Deux marins retrouvés morts dans le canal du Mozambique, probablement victimes d'une attaque de pirates.
Deirde Sibly. Image reproduite avec l'aimable autorisation de Facebook.
La navigatrice australienne Deirdre « Cookie » Sibly et le navigateur français Pascal Mahe ont été retrouvés morts à bord du yacht Acteon lors de la traversée du canal du Mozambique entre Madagascar et le Mozambique.
Les deux hommes, décrits par leurs proches comme des marins très compétents, avaient quitté l'île de La Réunion en juin avec l'intention de rejoindre l'Afrique du Sud, en faisant escale à Durban avant de poursuivre leur route vers Le Cap.
Des membres de la famille ont indiqué que l'alerte a été donnée en fin de semaine dernière lorsqu'un signal de détresse a été émis depuis le yacht. Selon la sœur de Sibly, Sue Good, qui s'est exprimée auprès du Gardien AustralieUn cargo se trouvant à proximité a réagi et a averti les autorités françaises après avoir tenté, sans succès, d'entrer en contact avec les personnes à bord.
Elle a déclaré au journal que l'équipage du navire s'était approché du yacht à la dérive, mais n'avait pas pu monter à bord en toute sécurité, ce qui avait incité deux autres navires à leur porter assistance. Les marins de l'un de ces navires ont finalement réussi à monter à bord. Acteon, où ils ont découvert les corps d'un homme et d'une femme.
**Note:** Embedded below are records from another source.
Lemma int32_t_of_mod (x : Z) : int32_t (x mod 2 ^ 32) = int32_t x.
Proof.
  unfold int32_t. f_equal.
  rewrite Zplus_mod, Zmod_mod, <- Zplus_mod. reflexivity.
Qed.

Lemma int32_t_small (x : Z) : - 2 ^ 31 <= x < 2 ^ 31 -> int32_t x = x.
Proof. intros H. unfold int32_t. rewrite Z.mod_small by lia. lia. Qed.

Lemma int32_t_range (x : Z) : - 2 ^ 31 <= int32_t x < 2 ^ 31.
Proof.
  unfold int32_t. pose proof (Z.mod_pos_bound (x + 2 ^ 31) (2 ^ 32) ltac:(lia)). lia.
Qed.

Lemma int64_t_mod (x : Z) : int64_t x mod 2 ^ 64 = x mod 2 ^ 64.
Proof.
  unfold int64_t.
  rewrite Zminus_mod, Zmod_mod, <- Zminus_mod.
  f_equal. lia.
Qed.

Lemma int64_t_of_mod (x : Z) : int64_t (x mod 2 ^ 64) = int64_t x.
Proof.
  unfold int64_t. f_equal.
  rewrite Zplus_mod, Zmod_mod, <- Zplus_mod. reflexivity.
Qed.

Lemma int64_t_small (x : Z) : - 2 ^ 63 <= x < 2 ^ 63 -> int64_t x = x.
Proof. intros H. unfold int64_t. rewrite Z.mod_small by lia. lia. Qed.

Lemma le_split4_mod (x : Z) : le_split 4 (x mod 2 ^ 32) = le_split 4 x.
Proof. symmetry. apply (le_split_mod x 4). Qed.

Lemma le_split8_mod (x : Z) : le_split 8 (x mod 2 ^ 64) = le_split 8 x.
Proof. symmetry. apply (le_split_mod x 8). Qed.

Lemma le_combine_split4 (x : Z) : le_combine (le_split 4 x) = x mod 2 ^ 32.
Proof. apply (le_combine_split 4 x). Qed.

Lemma le_combine_split8 (x : Z) : le_combine (le_split 8 x) = x mod 2 ^ 64.
Proof. apply (le_combine_split 8 x). Qed.

Lemma swap_endian_float_eq (v : Z) : swap_endian_float v = swap_endian32 v.
Proof.
  unfold swap_endian_float, swap_endian_uint32, uint32_t.
  rewrite !le_combine_split4, !Zmod_mod, swap_endian32_mod, swap_endian32_wrap.
  reflexivity.
Qed.

Lemma swap_endian_double_eq (v : Z) : swap_endian_double v = swap_endian64 v.
Proof.
  unfold swap_endian_double, swap_endian_uint64, uint64_t.
  rewrite !le_combine_split8, !Zmod_mod, swap_endian64_mod, swap_endian64_wrap.
  reflexivity.
Qed.

(** What the builder copies into the argument buffer. *)
Lemma built_int32 (v : Z) : le_split 4 (swap_endian_int32 v) = big_endian 4 v.
Proof.
  unfold swap_endian_int32.
  rewrite <- le_split4_mod, int32_t_mod, le_split4_mod. apply le_split_swap32.
Qed.

Lemma built_uint32 (v : Z) : le_split 4 (swap_endian_uint32 v) = big_endian 4 v.
Proof.
  unfold swap_endian_uint32, uint32_t. rewrite le_split4_mod. apply le_split_swap32.
Qed.

Lemma built_float (v : Z) : le_split 4 (swap_endian_float v) = big_endian 4 v.
Proof. rewrite swap_endian_float_eq. apply le_split_swap32. Qed.

Lemma built_int64 (v : Z) : le_split 8 (swap_endian_int64 v) = big_endian 8 v.
Proof.
  unfold swap_endian_int64.
  rewrite <- le_split8_mod, int64_t_mod, le_split8_mod. apply le_split_swap64.
Qed.

Lemma built_double (v : Z) : le_split 8 (swap_endian_double v) = big_endian 8 v.
Proof. rewrite swap_endian_double_eq. apply le_split_swap64. Qed.

(** What the parser computes from the bytes it copies out. *)
Lemma le_combine_big_endian4 (v : Z) : le_combine (big_endian 4 v) = swap_endian32 v.
Proof. rewrite <- le_split_swap32, le_combine_split4. apply swap_endian32_wrap. Qed.

Lemma le_combine_big_endian8 (v : Z) : le_combine (big_endian 8 v) = swap_endian64 v.
Proof. rewrite <- le_split_swap64, le_combine_split8. apply swap_endian64_wrap. Qed.

Lemma parsed_int32 (v : Z) :
  - 2 ^ 31 <= v < 2 ^ 31 ->
  swap_endian_int32 (int32_t (le_combine (big_endian 4 v))) = v.
Proof.
  intros Hv. rewrite le_combine_big_endian4. unfold swap_endian_int32.
  rewrite <- swap_endian32_mod, int32_t_mod, swap_endian32_mod.
  rewrite swap_endian32_involutive, int32_t_of_mod. apply int32_t_small. exact Hv.
Qed.

Lemma parsed_uint32 (v : Z) :
  0 <= v < 2 ^ 32 ->
  swap_endian_uint32 (uint32_t (le_combine (big_endian 4 v))) = v.
Proof.
  intros Hv. rewrite le_combine_big_endian4. unfold swap_endian_uint32, uint32_t.
  rewrite swap_endian32_mod, swap_endian32_involutive, Zmod_mod.
  apply Z.mod_small. exact Hv.
Qed.

Lemma parsed_float (v : Z) :
  0 <= v < 2 ^ 32 -> swap_endian_float (le_combine (big_endian 4 v)) = v.
Proof.
  intros Hv. rewrite le_combine_big_endian4, swap_endian_float_eq.
  rewrite swap_endian32_involutive. apply Z.mod_small. exact Hv.
Qed.

Lemma parsed_int64 (v : Z) :
  - 2 ^ 63 <= v < 2 ^ 63 ->
  swap_endian_int64 (int64_t (le_combine (big_endian 8 v))) = v.
Proof.
  intros Hv. rewrite le_combine_big_endian8. unfold swap_endian_int64.
  rewrite <- swap_endian64_mod, int64_t_mod, swap_endian64_mod.
  rewrite swap_endian64_involutive, int64_t_of_mod. apply int64_t_small. exact Hv.
Qed.

Lemma parsed_double (v : Z) :
  0 <= v < 2 ^ 64 -> swap_endian_double (le_combine (big_endian 8 v)) = v.
Proof.
  intros Hv. rewrite le_combine_big_endian8, swap_endian_double_eq.
  rewrite swap_endian64_involutive. apply Z.mod_small. exact Hv.
Qed.

Lemma len_big_endian (n : nat) (v : Z) : len (big_endian n v) = Z.of_nat n.
Proof. unfold len, big_endian. rewrite length_rev, length_le_split. reflexivity. Qed.

(** ** The message builder: one append operation *)

Lemma firstn_len_app {A : Type} (pre rest : list A) (n : Z) :
  n = len pre -> firstn (Z.to_nat n) (pre ++ rest) = pre.
Proof.
  intros ->. rewrite to_nat_len, firstn_app, firstn_all, Nat.sub_diag, firstn_0.
  apply app_nil_r.
Qed.

Lemma firstn_len_exact {A : Type} (l : list A) (n : Z) :
  n = len l -> firstn (Z.to_nat n) l = l.
Proof. intros ->. rewrite to_nat_len. apply firstn_all. Qed.

Lemma pad_amount (L : Z) : 0 <= L -> 4 * ((L + 3) / 4) = L + (- L) mod 4.
Proof.
  intros HL.
  pose proof (Z.div_mod (L + 3) 4 ltac:(lia)) as Hd.
  pose proof (Z.mod_pos_bound (L + 3) 4 ltac:(lia)) as Hb.
  pose proof (Z.mod_pos_bound (- L) 4 ltac:(lia)) as Hb'.
  assert (Hc : (L + (- L) mod 4) mod 4 = 0).
  { rewrite Zplus_mod, Zmod_mod, <- Zplus_mod.
    replace (L + - L) with 0 by lia. reflexivity. }
  apply Z.mod_divide in Hc; [|lia]. destruct Hc as [k Hk].
  assert (Hq : (L + 3) / 4 = k).
  { symmetry. apply (Z.div_unique (L + 3) 4 k (3 - (- L) mod 4)); lia. }
  lia.
Qed.

Lemma aligned_opp (n L : Z) : n mod 4 = 0 -> (- (n + L)) mod 4 = (- L) mod 4.
Proof.
  intros Hn. apply Z.mod_divide in Hn; [|lia]. destruct Hn as [k ->].
  replace (- (k * 4 + L)) with (- L + (- k) * 4) by lia.
  apply Z.mod_add. lia.
Qed.

Section Builder.
Import OSCMessage.

Lemma canAddArg_true (bytes : Z) (m : t) :
  mTypeTagCount m < MAX_TYPE_TAG_SIZE - 1 ->
  0 <= mArgBufferSize m -> 0 <= bytes ->
  mArgBufferSize m + bytes <= MAX_ARG_BUFFER_SIZE ->
  canAddArg bytes m = true.
Proof.
  intros Hc H0 Hb Hle. unfold canAddArg.
  unfold MAX_ARG_BUFFER_SIZE in *.
  rewrite size_t_small by lia.
  apply andb_true_iff. split; [apply Z.ltb_lt | apply Z.leb_le]; lia.
Qed.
« J'ai reçu un appel du ministère des Affaires étrangères et du Commerce vers 10 heures vendredi matin. On m'a alors annoncé que quelqu'un avait réussi à monter à bord du yacht et qu'un homme et une femme avaient été retrouvés morts », a déclaré Mme Good au média. Elle a également précisé qu'« il n'y avait aucun signe de vie à bord » lorsque le premier navire arrivé sur les lieux a tenté d'établir le contact.
Elle confie à ABC Adelaide : « Nous sommes anéantis ; elle était partie naviguer avec Pascal depuis début juin… elle était si heureuse. »
Lundi, Mme Good a indiqué que le yacht dérivait toujours à la voile et était sous surveillance. Elle a précisé qu'un membre de la famille pourrait devoir se rendre en Afrique pour une identification officielle. « Nous aimerions obtenir des réponses à de nombreuses questions, et la prochaine étape est de la rapatrier », a-t-elle déclaré, reconnaissant que le rapatriement pourrait prendre des mois.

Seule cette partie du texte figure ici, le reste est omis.